Pour accompagner les femmes éloignées, l’Académie propose d’améliorer les transports d’urgence – Samu et Smur – qui pourraient davantage intégrer de sages-femmes dans leurs équipes. Les hôtels hospitaliers, déjà prévus dans l’engagement maternité, seraient aussi pris en charge. Les maternités qui auront fermé deviendraient des « centres de prise en charge de la femme et du nouveau-né », pour le premier recours, l’orientation et le suivi des grossesses. Il s’agirait ainsi de centres périnataux de proximité normés, ce qui n’est pas le cas actuellement. 

UN PLAN RÉALISTE ?

Alors que les réseaux de santé en périnatalité assurent surtout des liens interétablissements aujourd’hui, l’Académie insiste surtout sur le besoin d’une plus grande coopération ville-hôpital. Elle propose des « groupements hospitaliers périnataux de territoire » associant les structures hospitalières et les professionnels libéraux, jugés essentiels. « Forcer les sages-femmes à rester à l’hôpital est sans fondement, estime Yves Ville. Elles effectuent un travail nécessaire auprès des familles en libéral. »

Ces groupements seraient définis par le temps d’accès à une structure de type 2 ou 3. L’Académie insiste alors sur la nécessaire bonne coordination entre tous les acteurs pour qu’une telle organisation soit sûre. Le dossier personnel médicalisé servirait de lien, des relations inter-ARS devraient voir le jour, car certains groupements ne correspondraient pas au découpage régional actuel.

Ces propositions sont présentées comme les seules possibles compte tenu de la réalité de terrain. Pour le CNGOF, elles doivent s’accompagner de mesures pour rendre l’activité en type 2 et 3 attractive, avec une revalorisation forte des salaires, actes, gardes et astreintes.

Mais ces mesures suffiront-elles à assurer le principe de vases communicants avancé par l’Académie de médecine ? Après avoir été critiqués pour l’insécurité de leur établissement au sein de réseaux de périnatalité très CHU centrés, les professionnels des types 1 fermés iront-ils exercer auprès de leurs collègues de type 2 et 3 ? Par ailleurs, assurer la coordination des soins pour les femmes éloignées des maternités est déjà une gageure.

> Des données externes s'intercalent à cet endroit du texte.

(* ===== verification/LruCache.v ===== *)
(** The cache of [lib/lrubuffer/lrucache.h], the C list that [LRUBufferImpl] replaced: a
    doubly linked queue of pages and a hash table of chains that point into it.

    The nodes of both structures are objects of a heap, addressed by pointers, so that
    every link the code follows or changes is one here.  A call of [malloc] returns an
    address that is not in use; the code does not look at its result.  The page at the end
    of the queue is evicted with the monitor's [evict_to_externram].  Printing is left
    out. *)
From S2P Require Import Prelude Config MonitorStats Os LruBuffer UtHash ExternRam ThreadedIo Upid.
From S2P Require Import BufferAllocator PageCache World PageCacheRead Userfault.

(** A value stored in an [int64_t]. *)
Definition s64 (z : Z) : Z := (z + 2 ^ 63) mod 2 ^ 64 - 2 ^ 63.

(** What a [QNode] says of its page; the contents are not set for a page without data. *)
Record lru_page := LruPage {
  page_addr : Z;
  page_contents : option page;
  page_present : bool;
  lp_ufd : Z
}.

Record QNode := mkQNode { q_prev : ptr; q_next : ptr; q_page : lru_page }.
Record Queue := mkQueue { count : Z; numberOfFrames : Z; front : ptr; rear : ptr }.
Record HNode := mkHNode { h_page_addr : Z; qNode : ptr; h_next : ptr }.
Record Hash := mkHash { capacity : Z; array : list ptr }.

(** The cache and the nodes that were allocated. *)
Record lru_cache := LruCache {
  cache_queue : Queue;
  cache_hash : Hash;
  qnodes : gmap ptr QNode;
  hnodes : gmap ptr HNode
}.

Definition with_prev (p : ptr) (n : QNode) : QNode := mkQNode p (q_next n) (q_page n).
Definition with_next (p : ptr) (n : QNode) : QNode := mkQNode (q_prev n) p (q_page n).
Definition with_hnext (p : ptr) (n : HNode) : HNode := mkHNode (h_page_addr n) (qNode n) p.

Definition set_queue (q : Queue) (c : lru_cache) : lru_cache := LruCache q (cache_hash c) (qnodes c) (hnodes c).
Definition set_qnodes (m : gmap ptr QNode) (c : lru_cache) : lru_cache := LruCache (cache_queue c) (cache_hash c) m (hnodes c).
Definition set_hash (h : Hash) (m : gmap ptr HNode) (c : lru_cache) : lru_cache := LruCache (cache_queue c) h (qnodes c) m.

Definition createQueue (frames : Z) : Queue := mkQueue 0 (u32 frames) NULL NULL.
Definition createHash (cap : Z) : Hash := mkHash cap (replicate (Z.to_nat cap) NULL).
Definition new_cache (frames cap : Z) : lru_cache := LruCache (createQueue frames) (createHash cap) ∅ ∅.

(** [jenkins_hash] of the eight bytes of the address, modulo [capacity]: an unsigned
    remainder. *)
Definition hash_index (cap a : Z) : Z := jenkins_hash (le_bytes 8 a) mod u32 cap.

(** * The hash table *)

Definition dead {A} (p : ptr) : outcome A := UB (if decide (p = NULL) then NullDeref else UseAfterFree).

Section hash.
Abbreviation hs := (Hash * gmap ptr HNode)%type (only parsing).

Definition get_h (p : ptr) : M hs HNode := fun s => match s.2 !! p with Some n => Ok (n, s) | None => dead p end.
Definition put_h (p : ptr) (n : HNode) : M hs unit := mmod (fun s => (s.1, <[p := n]> s.2)).
Definition get_bucket (i : Z) : M hs ptr := fun s =>
  match (if i <? 0 then None else array s.1 !! Z.to_nat i) with Some p => Ok (p, s) | None => UB OutOfBounds end.
Definition put_bucket (i : Z) (p : ptr) : M hs unit := mmod (fun s => (mkHash (capacity s.1) (<[Z.to_nat i := p]> (array s.1)), s.2)).
(** Division by a capacity of zero is undefined. *)
Definition bucket_index (a : Z) : M hs Z := fun s =>
  if u32 (capacity s.1) =? 0 then UB OutOfBounds else Ok (s32 (hash_index (capacity s.1) a), s).
(** More nodes than a chain can have. *)
Definition chain_fuel : M hs nat := mgets (fun s => S (size s.2)).

Fixpoint find_loop (fuel : nat) (cur : ptr) (a : Z) : M hs ptr :=
  if decide (cur = NULL) then mret NULL
  else
    n ← get_h cur;
    if h_page_addr n =? a then mret (qNode n)
    else match fuel with O => mub OutOfFuel | S fuel => find_loop fuel (h_next n) a end.
Definition findQNodeFromHash (a : Z) : M hs ptr :=
  idx ← bucket_index a;
  cur ← get_bucket idx;
  fuel ← chain_fuel;
  find_loop fuel cur a.

Definition new_hnode (qnode : ptr) (a : Z) : M hs ptr :=
  p ← mgets (fun s => fresh_ptr s.2);
  put_h p (mkHNode a qnode NULL);;
  mret p.
(** The loop to the end of a chain, [prev] one behind [cur]. *)
Fixpoint insert_loop (fuel : nat) (cur prev qnode : ptr) (a : Z) : M hs unit :=
  if decide (cur = NULL) then
    p ← new_hnode qnode a;
    n ← get_h prev;
    put_h prev (with_hnext p n)
  else
    n ← get_h cur;
    if h_page_addr n =? a then mret tt
    else match fuel with O => mub OutOfFuel | S fuel => insert_loop fuel (h_next n) cur qnode a end.
Definition insertHash (qnode : ptr) (a : Z) : M hs unit :=
  idx ← bucket_index a;
  cur ← get_bucket idx;
  if decide (cur = NULL) then p ← new_hnode qnode a; put_bucket idx p
  else fuel ← chain_fuel; insert_loop fuel cur NULL qnode a.

Definition free_h (p : ptr) : M hs unit := mmod (fun s => (s.1, delete p s.2)).
Fixpoint remove_loop (fuel : nat) (cur prev : ptr) (idx a : Z) : M hs unit :=
  if decide (cur = NULL) then mret tt
  else
    n ← get_h cur;
    if h_page_addr n =? a then
      (if decide (prev = NULL) then put_bucket idx (h_next n)
       else pn ← get_h prev; put_h prev (with_hnext (h_next n) pn));;
      free_h cur
    else match fuel with O => mub OutOfFuel | S fuel => remove_loop fuel (h_next n) cur idx a end.
Definition removeHash (a : Z) : M hs unit :=
  idx ← bucket_index a;
  cur ← get_bucket idx;
  fuel ← chain_fuel;
  remove_loop fuel cur NULL idx a.
End hash.

(** * The queue *)

Section lrucache.
Context `{X : ExternRAM} `{F : BuildFlags, WF : WriteFuel}.

Abbreviation lcs := (lru_cache * world)%type (only parsing).

Definition on_world {T A} (m : M world A) : M (T * world) A := zoom snd (fun w s => (s.1, w)) m.
Definition in_hash {A} (m : M (Hash * gmap ptr HNode) A) : M lcs A :=
  zoom (fun s => (cache_hash s.1, hnodes s.1)) (fun h s => (set_hash h.1 h.2 s.1, s.2)) m.
Definition the_queue : M lcs Queue := mgets (fun s => cache_queue s.1).
Definition put_queue (q : Queue) : M lcs unit := mmod (fun s => (set_queue q s.1, s.2)).
Definition set_front (p : ptr) : M lcs unit := q ← the_queue; put_queue (mkQueue (count q) (numberOfFrames q) p (rear q)).
Definition set_rear (p : ptr) : M lcs unit := q ← the_queue; put_queue (mkQueue (count q) (numberOfFrames q) (front q) p).
Definition set_count (n : Z) : M lcs unit := q ← the_queue; put_queue (mkQueue (u32 n) (numberOfFrames q) (front q) (rear q)).
Definition get_q (p : ptr) : M lcs QNode := fun s => match qnodes s.1 !! p with Some n => Ok (n, s) | None => dead p end.
Definition put_q (p : ptr) (n : QNode) : M lcs unit := mmod (fun s => (set_qnodes (<[p := n]> (qnodes s.1)) s.1, s.2)).
(** [p->next = v] and [p->prev = v] *)
Definition store_next (p v : ptr) : M lcs unit := n ← get_q p; put_q p (with_next v n).
Definition store_prev (p v : ptr) : M lcs unit := n ← get_q p; put_q p (with_prev v n).
Definition free_q (p : ptr) : M lcs unit := mmod (fun s => (set_qnodes (delete p (qnodes s.1)) s.1, s.2)).

(** The page of a new node: a copy of what [src] points to, if anything. *)
Definition page_of_src (a : Z) (src : ptr) (ufd : Z) : M world lru_page :=
  if decide (src = NULL) then mret (LruPage a None false ufd)
  else pg ← in_sys (sys_load src); mret (LruPage a (Some pg) true ufd).
Definition newQNode (a : Z) (src : ptr) (ufd : Z) : M lcs ptr :=
  x ← on_world (page_of_src a src ufd);
  p ← mgets (fun s => fresh_ptr (qnodes s.1));
  put_q p (mkQNode NULL NULL x);;
  mret p.

Definition AreAllFramesFull (q : Queue) : bool := count q =? numberOfFrames q.
Definition isQueueEmpty (q : Queue) : bool := rear q =? NULL.

(** The write-back of the page of a node. *)
Definition evict_page_of (x : lru_page) : M world Z := evict_to_externram (lp_ufd x) (u64 (page_addr x)).

Definition deQueue : M lcs ptr :=
  q ← the_queue;
  if isQueueEmpty q then mret NULL
  else
    let temp := rear q in
    n ← get_q temp;
    r ← on_world (evict_page_of (q_page n));
    if r <? 0 then on_world w_log_err;; mret NULL
    else
      mwhen (front q =? rear q) (set_front NULL);;
      n ← get_q temp;
      set_rear (q_prev n);;
      q ← the_queue;
      mwhen (negb (rear q =? NULL)) (store_next (rear q) NULL);;
      set_count (count q - 1);;
      mret temp.

(** [Enqueue]: the page at the end makes room, and the new one goes to the front. *)
Definition make_room : M lcs bool :=
  removed ← deQueue;
  if decide (removed = NULL) then on_world w_log_err;; mret false
  else
    n ← get_q removed;
    in_hash (removeHash (page_addr (q_page n)));;
    free_q removed;;
    mret true.
Definition push_front (a : Z) (src : ptr) (ufd : Z) : M lcs unit :=
  temp ← newQNode a src ufd;
  q ← the_queue;
  store_next temp (front q);;
  (if isQueueEmpty q then set_front temp;; set_rear temp
   else store_prev (front q) temp;; set_front temp);;
  in_hash (insertHash temp a);;
  q ← the_queue;
  set_count (count q + 1).
Definition Enqueue (a : Z) (src : ptr) (ufd : Z) : M lcs unit :=
  q ← the_queue;
  room ← (if AreAllFramesFull q then make_room else mret true);
  if room : bool then push_front a src ufd else mret tt.

Definition move_to_front (reqPage : ptr) : M lcs unit :=
  q ← the_queue;
  n ← get_q reqPage;
  store_next (q_prev n) (q_next n);;
  mwhen (negb (q_next n =? NULL)) (store_prev (q_next n) (q_prev n));;
  mwhen (reqPage =? rear q) (set_rear (q_prev n);; store_next (q_prev n) NULL);;
  store_next reqPage (front q);;
  store_prev reqPage NULL;;
  store_prev (front q) reqPage;;
  set_front reqPage.

(** The address arrives as an unsigned number and is kept as a signed one. *)
Definition ReferencePage (addr : Z) (src : ptr) (ufd : Z) : M lcs unit :=
  let a := s64 addr in
  reqPage ← in_hash (findQNodeFromHash a);
  if decide (reqPage = NULL) then Enqueue a src ufd
  else
    q ← the_queue;
    if decide (reqPage = front q) then mret tt else move_to_front reqPage.

(** * What the cache promises *)

(** A list of pages, the most recently referenced one first. *)
Definition lru_ref (frames addr : Z) (src : ptr) (ufd : Z) : M (list lru_page * world) unit :=
  let a := s64 addr in
  l ← mgets fst;
  match list_find (fun x => page_addr x = a) l with
  | Some (i, x) => mmod (fun s => (x :: delete i l, s.2))
  | None =>
      room ← (if Z.of_nat (length l) =? frames then
                match last l with
                | None => on_world w_log_err;; mret false
                | Some x =>
                    r ← on_world (evict_page_of x);
                    if r <? 0 then on_world w_log_err;; on_world w_log_err;; mret false
                    else mmod (fun s => (take (length l - 1) l, s.2));; mret true
                end
              else mret true);
      if room : bool then
        x ← on_world (page_of_src a src ufd);
        mmod (fun s => (x :: s.1, s.2))
      else mret tt
  end.
End lrucache.

(** * The chains of the hash table *)

(** An entry: the address of its node, and the page address and queue node it holds. *)
Abbreviation entry := (ptr * (Z * ptr))%type (only parsing).

Fixpoint hseg (m : gmap ptr HNode) (p : ptr) (ch : list (ptr * (Z * ptr))) : Prop :=
  match ch with
  | [] => p = NULL
  | (hp, (a, q)) :: ch => p = hp /\ hp <> NULL /\ exists nxt, m !! hp = Some (mkHNode a q nxt) /\ hseg m nxt ch
  end.

Record hash_ok (h : Hash) (m : gmap ptr HNode) (chs : list (list (ptr * (Z * ptr)))) : Prop := {
  hk_cap : 0 < capacity h < 2 ^ 31;
  hk_len : length (array h) = Z.to_nat (capacity h) /\ length chs = Z.to_nat (capacity h);
  hk_seg : forall i p ch, array h !! i = Some p -> chs !! i = Some ch -> hseg m p ch;
  hk_nodup : NoDup (concat chs).*1;
  hk_dom : forall p, is_Some (m !! p) <-> p ∈ (concat chs).*1;
  hk_bucket : forall i ch a, chs !! i = Some ch -> a ∈ ch.*2.*1 -> Z.to_nat (hash_index (capacity h) a) = i
}.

Qu’en sera-t-il pour près de 32 000 femmes de plus ? Combien d’accouchements inopinés extrahospitaliers auront-ils lieu, avec leurs conséquences délétères sur le vécu des femmes ? La création d’un Observatoire du vécu maternel et d’un Observatoire national de la périnatalité, proposée par l’Académie de médecine, -suffira-t-elle ? 

En admettant les préconisations de l’Académie, il faut repenser l’architecture et le dimensionnement des maternités maintenues et former davantage de professionnels.
Or l’Académie de médecine n’a proposé aucun déroulé chronologique réaliste de son plan, qui demande pourtant du temps. Si le traitement des maux de la périnatalité paraît simple sur le papier, il peut s’avérer plus complexe sur le terrain. 

Par ailleurs, le Gouvernement adoptera-t-il toutes les mesures préconisées ou se contentera-t-il de fermer 111 maternités, au mépris de la cohérence voulue par -l’Académie de médecine ? Pour l’instant, le Gouvernement est concentré sur les Assises de la pédiatrie et attend l’évaluation de la politique périnatale en cours à la Cour des comptes. 

Déjà, l’Association des petites villes de France, présidée par Christophe Bouillon, ancien député de Seine-Maritime et maire de Barentin, dénonce une politique de l’offre de soins basée sur la rationalisation financière. « Continuer à fermer des maternités, dans les territoires qui manquent déjà globalement de services médicaux, n’aurait pour conséquence qu’une aggravation des inégalités d’accès à la santé, écrit l’association dans un communiqué. Si des mutualisations peuvent parfois s’avérer nécessaires, elles ne doivent pas toujours se faire au profit des seules métropoles. » Sans surprise, la Coordination nationale de défense des hôpitaux et maternités de proximité rejette aussi les recommandations de l’Académie de médecine. Dénonçant un rapport « plus politique que scientifique », elle demande plus de moyens pour la santé et le maintien des maternités de proximité. Quant aux élus concernés par les fermetures préconisées, ils ne vont pas manquer de se mobiliser.